Task to complete
What is needed here is an exact repetition of the records below, beginning at the line that has "given: exact rational" and stopping after the line that has "that can hit".

Extracted information START

(** * Light-sampling distributions of pbrt-v3 (AndiMiko fork)

    A shallow embedding of [src/core/sampling.h] (Distribution1D,
    InterpolatedDistribution1D, SparseDistribution1D) and of the voxel and
    cluster code of [src/core/lightdistrib.cpp], with the properties of the
    specification stated and settled against it.

    Numbers.  The C++ type [Float] is kept abstract: every definition that
    computes with [Float] is written once, over the operations of the class
    [FloatOps], in the order the source applies them.  Two instances are
    given: exact rational arithmetic ([Q], the reading under which the
    specification states its equations and worked examples), and IEEE-754
    binary32 with round-to-nearest-even (the default [typedef float Float]),
    built on the standard library's [SpecFloat].

    Fatal checks.  [CHECK(...)] aborts the process; a function that can hit
    one returns [option], [None] being the abort.  [None] also stands for
    the two places where the source leaves the defined behaviour of C++ on
    inputs it can receive: an [int] product that does not fit, and a read
    past the end of a vector.  Nothing is stated about the program there. *)

From Stdlib Require Import ZArith QArith Qabs Qround Lia Lqa List Bool.
From Stdlib Require Import Floats.SpecFloat.
From Stdlib Require String.
Import ListNotations.
Import String.StringSyntax.
Delimit Scope string_scope with string.

Open Scope Z_scope.

(* ================================================================== *)
(** * Part I. Definitions *)
(* ================================================================== *)

(** ** Fatal checks as an error monad *)

Definition bind {A B : Type} (m : option A) (k : A -> option B) : option B :=
  match m with
  | Some a => k a
  | None => None
  end.

Notation "x <- m ;; k" := (bind m (fun x => k))
  (at level 61, m at next level, right associativity).

(** [CHECK(b)]: continue when [b] holds, abort otherwise. *)
Definition CHECK (b : bool) : option unit := if b then Some tt else None.

(** ** The arithmetic of [Float] *)

Class FloatOps (F : Type) : Type := {
  fzero : F;
  fone : F;
  fadd : F -> F -> F;
  fsub : F -> F -> F;
  fmul : F -> F -> F;
  fdiv : F -> F -> F;
  fabs : F -> F;
  (** [Float(i)] for an [int] i. *)
  of_int : Z -> F;
  (** [int(x)]: conversion to [int] truncates toward zero. *)
  to_int : F -> Z;
  (** [x == y], [x < y], [x <= y]. *)
  feqb : F -> F -> bool;
  fltb : F -> F -> bool;
  fleb : F -> F -> bool;
  (** [fmod(x, 1.0f)]: the remainder of x after truncation toward zero. *)
  fmod1 : F -> F;
  (** The value the C++ expression [1.0 - FLT_MIN] has once it is stored in a
      [Float].  The literal [1.0] is a [double], so the subtraction is done
      in binary64 and the result is converted to [Float]. *)
  one_minus_FLT_MIN : F
}.

(** *** Exact rational arithmetic *)

Definition Q_to_int (x : Q) : Z := Z.quot (Qnum x) (Zpos (Qden x)).

Definition Qltb (x y : Q) : bool := negb (Qle_bool y x).

Definition Q_fmod1 (x : Q) : Q := (x - inject_Z (Q_to_int x))%Q.

(** FLT_MIN = 2^-126, the smallest positive normal binary32 number. *)
Definition Q_FLT_MIN : Q := 1 # (2 ^ 126).

#[export] Instance Q_FloatOps : FloatOps Q := {
  fzero := 0%Q;
  fone := 1%Q;
  fadd := Qplus;
  fsub := Qminus;
  fmul := Qmult;
  fdiv := Qdiv;
  fabs := Qabs;
  of_int := inject_Z;
  to_int := Q_to_int;
  feqb := Qeq_bool;
  fltb := Qltb;
  fleb := Qle_bool;
  fmod1 := Q_fmod1;
  one_minus_FLT_MIN := (1 - Q_FLT_MIN)%Q
}.

(** *** IEEE-754 binary32 and binary64 *)

Definition f32 := spec_float.

Definition f32_prec : Z := 24.
Definition f32_emax : Z := 128.
Definition f64_prec : Z := 53.
Definition f64_emax : Z := 1024.

Definition f32_of_Z (z : Z) : f32 := binary_normalize f32_prec f32_emax z 0 false.
Definition f64_of_Z (z : Z) : spec_float := binary_normalize f64_prec f64_emax z 0 false.

Definition f32_to_int (x : f32) : Z :=
  match x with
  | S754_finite s m e =>
      let a := match e with
               | Zneg p => Z.shiftr (Zpos m) (Zpos p)
               | _ => Z.shiftl (Zpos m) e
               end in
      if s then Z.opp a else a
  | _ => 0
  end.

(** [fmod(x, 1.0f)] is exact: x minus its integer part, with the sign of x. *)
Definition f32_fmod1 (x : f32) : f32 :=
  match x with
  | S754_finite s m e =>
      if 0 <=? e then S754_zero s
      else match SFsub f32_prec f32_emax x (f32_of_Z (f32_to_int x)) with
           | S754_zero _ => S754_zero s
           | r => r
           end
  | S754_zero s => x
  | _ => S754_nan
  end.

(** A binary32 number read as a binary64 one (exact), and a binary64 number
    rounded to binary32. *)
Definition f32_to_f64 (x : f32) : spec_float :=
  match x with
  | S754_finite s m e => binary_round f64_prec f64_emax s m e
  | _ => x
  end.

Definition f64_to_f32 (x : spec_float) : f32 :=
  match x with
  | S754_finite s m e => binary_round f32_prec f32_emax s m e
  | _ => x
  end.

(** FLT_MIN as a binary32 number: 2^23 * 2^-149 = 2^-126. *)
Definition f32_FLT_MIN : f32 := S754_finite false (2 ^ 23) (-149).

#[export] Instance f32_FloatOps : FloatOps f32 := {
  fzero := S754_zero false;
  fone := f32_of_Z 1;
  fadd := SFadd f32_prec f32_emax;
  fsub := SFsub f32_prec f32_emax;
  fmul := SFmul f32_prec f32_emax;
  fdiv := SFdiv f32_prec f32_emax;
  fabs := SFabs;
  of_int := f32_of_Z;
  to_int := f32_to_int;
  feqb := SFeqb;
  fltb := SFltb;
  fleb := SFleb;
  fmod1 := f32_fmod1;
  one_minus_FLT_MIN :=
    f64_to_f32 (SFsub f64_prec f64_emax (f64_of_Z 1) (f32_to_f64 f32_FLT_MIN))
}.

(** ** Helpers of [pbrt.h] *)

(** Modelled from the spec: [Clamp] of pbrt.h, which is not among the source
    files ("clamping ... to [0, nVoxels[d]-1]"). *)
Definition Clamp (val low high : Z) : Z :=
  if val <? low then low else if val >? high then high else val.

(** Modelled from the spec: [FindInterval] of pbrt.h, which is not among the
    source files ("binary-search largest off with cdf[off] <= u").  The
    search bisects [first, first+len) and the result is clamped to
    [0, size-2]. *)
Fixpoint FindInterval_loop (fuel : nat) (pred : Z -> bool) (first len : Z) : Z :=
  match fuel with
  | O => first
  | S fuel' =>
      if len >? 0 then
        let half := Z.shiftr len 1 in
        let middle := first + half in
        if pred middle
        then FindInterval_loop fuel' pred (middle + 1) (len - (half + 1))
        else FindInterval_loop fuel' pred first half
      else first
  end.

Definition FindInterval (size : Z) (pred : Z -> bool) : Z :=
  Clamp (FindInterval_loop (Z.to_nat size) pred 0 size - 1) 0 (size - 2).

(** ** [struct Distribution1D] (sampling.h) *)

Section Sampling.

Context {F : Type} {ops : FloatOps F}.

Record Distribution1D : Type := {
  func : list F;
  cdf : list F;
  funcInt : F
}.

(** [v[i]] on a [std::vector<Float>]; the source never indexes out of range
    on the paths modelled here, the default stands for that undefined read. *)
Definition at_ (v : list F) (i : Z) : F := nth (Z.to_nat i) v fzero.

(** [for (i = 1; i < n + 1; ++i) cdf[i] = cdf[i - 1] + func[i - 1] / n;]
    with [prev] the entry written last. *)
Fixpoint integrate (n : Z) (prev : F) (fs : list F) : list F :=
  match fs with
  | [] => []
  | x :: fs' =>
      let c := fadd prev (fdiv x (of_int n)) in
      c :: integrate n c fs'
  end.

(** The table after the first loop of the constructor: [cdf[0] = 0] and the
    running integral. *)
Definition cdf_integral (f : list F) : list F :=
  fzero :: integrate (Z.of_nat (length f)) fzero f.

(** [Distribution1D(const Float *f, int n)]; the array and its length are
    one list. *)
Definition mkDistribution1D (f : list F) : Distribution1D :=
  let n := Z.of_nat (length f) in
  let c := cdf_integral f in
  let fi := at_ c n in
  {| func := f;
     cdf :=
       if feqb fi fzero
       then fzero :: map (fun i => fdiv (of_int (Z.of_nat i)) (of_int n))
                         (seq 1 (length f))
       else fzero :: map (fun x => fdiv x fi) (tl c);
     funcInt := fi |}.

(** [Distribution1D::Count()]. *)
Definition Distribution1D_Count (d : Distribution1D) : Z :=
  Z.of_nat (length (func d)).

(** The outputs of [SampleDiscrete]: the returned index, and the values
    written to [*pdf] and [*uRemapped] when the caller passes those
    pointers. *)
Record Sample : Type := {
  sampled : Z;
  sample_pdf : option F;
  sample_uRemapped : option F
}.

(** [Distribution1D::SampleDiscrete(u, pdf, uRemapped)]; [wantPdf] and
    [wantRemap] say whether [pdf] and [uRemapped] are non-null. *)
Definition Distribution1D_SampleDiscrete
    (d : Distribution1D) (u : F) (wantPdf wantRemap : bool) : option Sample :=
  let offset := FindInterval (Z.of_nat (length (cdf d)))
                  (fun index => fleb (at_ (cdf d) index) u) in
  let pdf := if wantPdf
             then Some (if fltb fzero (funcInt d)
                        then fdiv (at_ (func d) offset)
                                  (fmul (funcInt d) (of_int (Distribution1D_Count d)))
                        else fzero)
             else None in
  if wantRemap then
    let uRemapped := fdiv (fsub u (at_ (cdf d) offset))
                          (fsub (at_ (cdf d) (offset + 1)) (at_ (cdf d) offset)) in
    _ <- CHECK (fleb fzero uRemapped && fleb uRemapped fone) ;;
    Some {| sampled := offset; sample_pdf := pdf;
            sample_uRemapped := Some uRemapped |}
  else
    Some {| sampled := offset; sample_pdf := pdf; sample_uRemapped := None |}.

(** [Distribution1D::DiscretePDF(index)]. *)
Definition Distribution1D_DiscretePDF (d : Distribution1D) (index : Z) : option F :=
  _ <- CHECK ((0 <=? index) && (index <? Distribution1D_Count d)) ;;
  Some (fdiv (at_ (func d) index)
             (fmul (funcInt d) (of_int (Distribution1D_Count d)))).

Extracted information END

Worked solution
    given: exact rational arithmetic ([Q], the reading under which the
    specification states its equations and worked examples), and IEEE-754
    binary32 with round-to-nearest-even (the default [typedef float Float]),
    built on the standard library's [SpecFloat].

    Fatal checks.  [CHECK(...)] aborts the process; a function that can hit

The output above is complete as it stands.